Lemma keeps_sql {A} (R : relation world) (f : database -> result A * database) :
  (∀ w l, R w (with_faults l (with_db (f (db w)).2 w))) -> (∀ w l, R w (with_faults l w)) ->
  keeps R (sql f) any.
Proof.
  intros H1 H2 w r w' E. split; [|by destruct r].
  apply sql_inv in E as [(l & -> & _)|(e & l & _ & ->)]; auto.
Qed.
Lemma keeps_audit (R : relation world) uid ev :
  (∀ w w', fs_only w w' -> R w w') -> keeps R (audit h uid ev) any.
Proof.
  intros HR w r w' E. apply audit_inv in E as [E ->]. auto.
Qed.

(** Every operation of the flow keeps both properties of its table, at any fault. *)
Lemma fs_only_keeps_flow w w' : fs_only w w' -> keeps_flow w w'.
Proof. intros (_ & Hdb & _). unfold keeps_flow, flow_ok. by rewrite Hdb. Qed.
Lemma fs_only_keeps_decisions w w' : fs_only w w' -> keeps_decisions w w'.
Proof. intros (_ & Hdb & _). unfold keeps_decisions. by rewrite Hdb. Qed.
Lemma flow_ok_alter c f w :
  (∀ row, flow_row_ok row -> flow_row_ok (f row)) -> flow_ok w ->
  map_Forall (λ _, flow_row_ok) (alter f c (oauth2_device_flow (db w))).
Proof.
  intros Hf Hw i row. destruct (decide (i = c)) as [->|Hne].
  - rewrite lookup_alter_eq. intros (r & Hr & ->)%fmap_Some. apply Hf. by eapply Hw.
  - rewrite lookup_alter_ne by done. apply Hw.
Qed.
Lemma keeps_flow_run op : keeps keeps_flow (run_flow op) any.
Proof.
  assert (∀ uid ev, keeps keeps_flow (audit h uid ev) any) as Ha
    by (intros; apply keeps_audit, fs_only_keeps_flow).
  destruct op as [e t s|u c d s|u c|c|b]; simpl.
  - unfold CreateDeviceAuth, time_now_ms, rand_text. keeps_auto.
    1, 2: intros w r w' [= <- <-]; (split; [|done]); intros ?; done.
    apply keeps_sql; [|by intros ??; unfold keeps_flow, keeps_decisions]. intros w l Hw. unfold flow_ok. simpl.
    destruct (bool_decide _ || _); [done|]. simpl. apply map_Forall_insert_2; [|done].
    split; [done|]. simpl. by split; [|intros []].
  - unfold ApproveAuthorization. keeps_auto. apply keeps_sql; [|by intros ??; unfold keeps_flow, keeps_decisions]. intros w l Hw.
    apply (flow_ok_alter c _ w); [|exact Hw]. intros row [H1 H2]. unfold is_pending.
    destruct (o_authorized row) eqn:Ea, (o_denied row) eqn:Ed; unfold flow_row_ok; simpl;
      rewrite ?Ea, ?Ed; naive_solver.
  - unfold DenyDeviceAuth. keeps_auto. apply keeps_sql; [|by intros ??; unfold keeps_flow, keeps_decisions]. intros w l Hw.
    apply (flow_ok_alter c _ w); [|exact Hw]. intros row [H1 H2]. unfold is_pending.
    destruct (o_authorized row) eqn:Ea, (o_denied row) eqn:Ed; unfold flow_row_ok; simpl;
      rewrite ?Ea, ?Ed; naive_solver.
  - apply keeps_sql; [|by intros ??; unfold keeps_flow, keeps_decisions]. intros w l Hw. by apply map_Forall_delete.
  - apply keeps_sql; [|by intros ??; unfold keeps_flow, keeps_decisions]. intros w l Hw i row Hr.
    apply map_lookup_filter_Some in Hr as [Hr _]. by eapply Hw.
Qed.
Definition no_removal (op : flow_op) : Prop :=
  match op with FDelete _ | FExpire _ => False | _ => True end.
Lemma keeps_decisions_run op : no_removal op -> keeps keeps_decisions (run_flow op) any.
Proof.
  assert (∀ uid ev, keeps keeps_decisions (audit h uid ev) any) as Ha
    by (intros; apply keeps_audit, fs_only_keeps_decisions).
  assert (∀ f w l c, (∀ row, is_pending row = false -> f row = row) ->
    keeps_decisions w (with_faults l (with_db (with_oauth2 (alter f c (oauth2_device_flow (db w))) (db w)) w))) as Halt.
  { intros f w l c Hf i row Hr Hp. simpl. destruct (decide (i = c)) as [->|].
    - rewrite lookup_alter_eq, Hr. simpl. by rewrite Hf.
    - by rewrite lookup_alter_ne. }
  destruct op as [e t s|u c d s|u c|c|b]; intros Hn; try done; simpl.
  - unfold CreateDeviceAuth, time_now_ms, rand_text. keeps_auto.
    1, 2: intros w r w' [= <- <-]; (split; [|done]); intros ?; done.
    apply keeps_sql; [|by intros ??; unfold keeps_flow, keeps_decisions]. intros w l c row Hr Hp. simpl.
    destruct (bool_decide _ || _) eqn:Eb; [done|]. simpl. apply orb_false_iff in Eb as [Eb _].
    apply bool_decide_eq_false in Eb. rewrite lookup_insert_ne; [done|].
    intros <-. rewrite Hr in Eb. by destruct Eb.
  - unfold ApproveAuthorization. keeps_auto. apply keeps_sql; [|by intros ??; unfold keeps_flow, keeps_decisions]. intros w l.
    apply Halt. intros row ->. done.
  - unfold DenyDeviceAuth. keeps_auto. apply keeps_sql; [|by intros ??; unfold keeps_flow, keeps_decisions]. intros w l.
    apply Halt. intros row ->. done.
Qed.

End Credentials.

━━━━━━━━

[Task objective] Give every record again, exactly as it reads.

[Output below]
Lemma keeps_sql {A} (R : relation world) (f : database -> result A * database) :
  (∀ w l, R w (with_faults l (with_db (f (db w)).2 w))) -> (∀ w l, R w (with_faults l w)) ->
  keeps R (sql f) any.
Proof.
  intros H1 H2 w r w' E. split; [|by destruct r].
  apply sql_inv in E as [(l & -> & _)|(e & l & _ & ->)]; auto.
Qed.
Lemma keeps_audit (R : relation world) uid ev :
  (∀ w w', fs_only w w' -> R w w') -> keeps R (audit h uid ev) any.
Proof.
  intros HR w r w' E. apply audit_inv in E as [E ->]. auto.
Qed.

(** Every operation of the flow keeps both properties of its table, at any fault. *)
Lemma fs_only_keeps_flow w w' : fs_only w w' -> keeps_flow w w'.
Proof. intros (_ & Hdb & _). unfold keeps_flow, flow_ok. by rewrite Hdb. Qed.
Lemma fs_only_keeps_decisions w w' : fs_only w w' -> keeps_decisions w w'.
Proof. intros (_ & Hdb & _). unfold keeps_decisions. by rewrite Hdb. Qed.
Lemma flow_ok_alter c f w :
  (∀ row, flow_row_ok row -> flow_row_ok (f row)) -> flow_ok w ->
  map_Forall (λ _, flow_row_ok) (alter f c (oauth2_device_flow (db w))).
Proof.
  intros Hf Hw i row. destruct (decide (i = c)) as [->|Hne].
  - rewrite lookup_alter_eq. intros (r & Hr & ->)%fmap_Some. apply Hf. by eapply Hw.
  - rewrite lookup_alter_ne by done. apply Hw.
Qed.
Lemma keeps_flow_run op : keeps keeps_flow (run_flow op) any.
Proof.
  assert (∀ uid ev, keeps keeps_flow (audit h uid ev) any) as Ha
    by (intros; apply keeps_audit, fs_only_keeps_flow).
  destruct op as [e t s|u c d s|u c|c|b]; simpl.
  - unfold CreateDeviceAuth, time_now_ms, rand_text. keeps_auto.
    1, 2: intros w r w' [= <- <-]; (split; [|done]); intros ?; done.
    apply keeps_sql; [|by intros ??; unfold keeps_flow, keeps_decisions]. intros w l Hw. unfold flow_ok. simpl.
    destruct (bool_decide _ || _); [done|]. simpl. apply map_Forall_insert_2; [|done].
    split; [done|]. simpl. by split; [|intros []].
  - unfold ApproveAuthorization. keeps_auto. apply keeps_sql; [|by intros ??; unfold keeps_flow, keeps_decisions]. intros w l Hw.
    apply (flow_ok_alter c _ w); [|exact Hw]. intros row [H1 H2]. unfold is_pending.
    destruct (o_authorized row) eqn:Ea, (o_denied row) eqn:Ed; unfold flow_row_ok; simpl;
      rewrite ?Ea, ?Ed; naive_solver.
  - unfold DenyDeviceAuth. keeps_auto. apply keeps_sql; [|by intros ??; unfold keeps_flow, keeps_decisions]. intros w l Hw.
    apply (flow_ok_alter c _ w); [|exact Hw]. intros row [H1 H2]. unfold is_pending.
    destruct (o_authorized row) eqn:Ea, (o_denied row) eqn:Ed; unfold flow_row_ok; simpl;
      rewrite ?Ea, ?Ed; naive_solver.
  - apply keeps_sql; [|by intros ??; unfold keeps_flow, keeps_decisions]. intros w l Hw. by apply map_Forall_delete.
  - apply keeps_sql; [|by intros ??; unfold keeps_flow, keeps_decisions]. intros w l Hw i row Hr.
    apply map_lookup_filter_Some in Hr as [Hr _]. by eapply Hw.
Qed.
Definition no_removal (op : flow_op) : Prop :=
  match op with FDelete _ | FExpire _ => False | _ => True end.
Lemma keeps_decisions_run op : no_removal op -> keeps keeps_decisions (run_flow op) any.
Proof.
  assert (∀ uid ev, keeps keeps_decisions (audit h uid ev) any) as Ha
    by (intros; apply keeps_audit, fs_only_keeps_decisions).
  assert (∀ f w l c, (∀ row, is_pending row = false -> f row = row) ->
    keeps_decisions w (with_faults l (with_db (with_oauth2 (alter f c (oauth2_device_flow (db w))) (db w)) w))) as Halt.
  { intros f w l c Hf i row Hr Hp. simpl. destruct (decide (i = c)) as [->|].
    - rewrite lookup_alter_eq, Hr. simpl. by rewrite Hf.
    - by rewrite lookup_alter_ne. }
  destruct op as [e t s|u c d s|u c|c|b]; intros Hn; try done; simpl.
  - unfold CreateDeviceAuth, time_now_ms, rand_text. keeps_auto.
    1, 2: intros w r w' [= <- <-]; (split; [|done]); intros ?; done.
    apply keeps_sql; [|by intros ??; unfold keeps_flow, keeps_decisions]. intros w l c row Hr Hp. simpl.
    destruct (bool_decide _ || _) eqn:Eb; [done|]. simpl. apply orb_false_iff in Eb as [Eb _].
    apply bool_decide_eq_false in Eb. rewrite lookup_insert_ne; [done|].
    intros <-. rewrite Hr in Eb. by destruct Eb.
  - unfold ApproveAuthorization. keeps_auto. apply keeps_sql; [|by intros ??; unfold keeps_flow, keeps_decisions]. intros w l.
    apply Halt. intros row ->. done.
  - unfold DenyDeviceAuth. keeps_auto. apply keeps_sql; [|by intros ??; unfold keeps_flow, keeps_decisions]. intros w l.
    apply Halt. intros row ->. done.
Qed.

End Credentials.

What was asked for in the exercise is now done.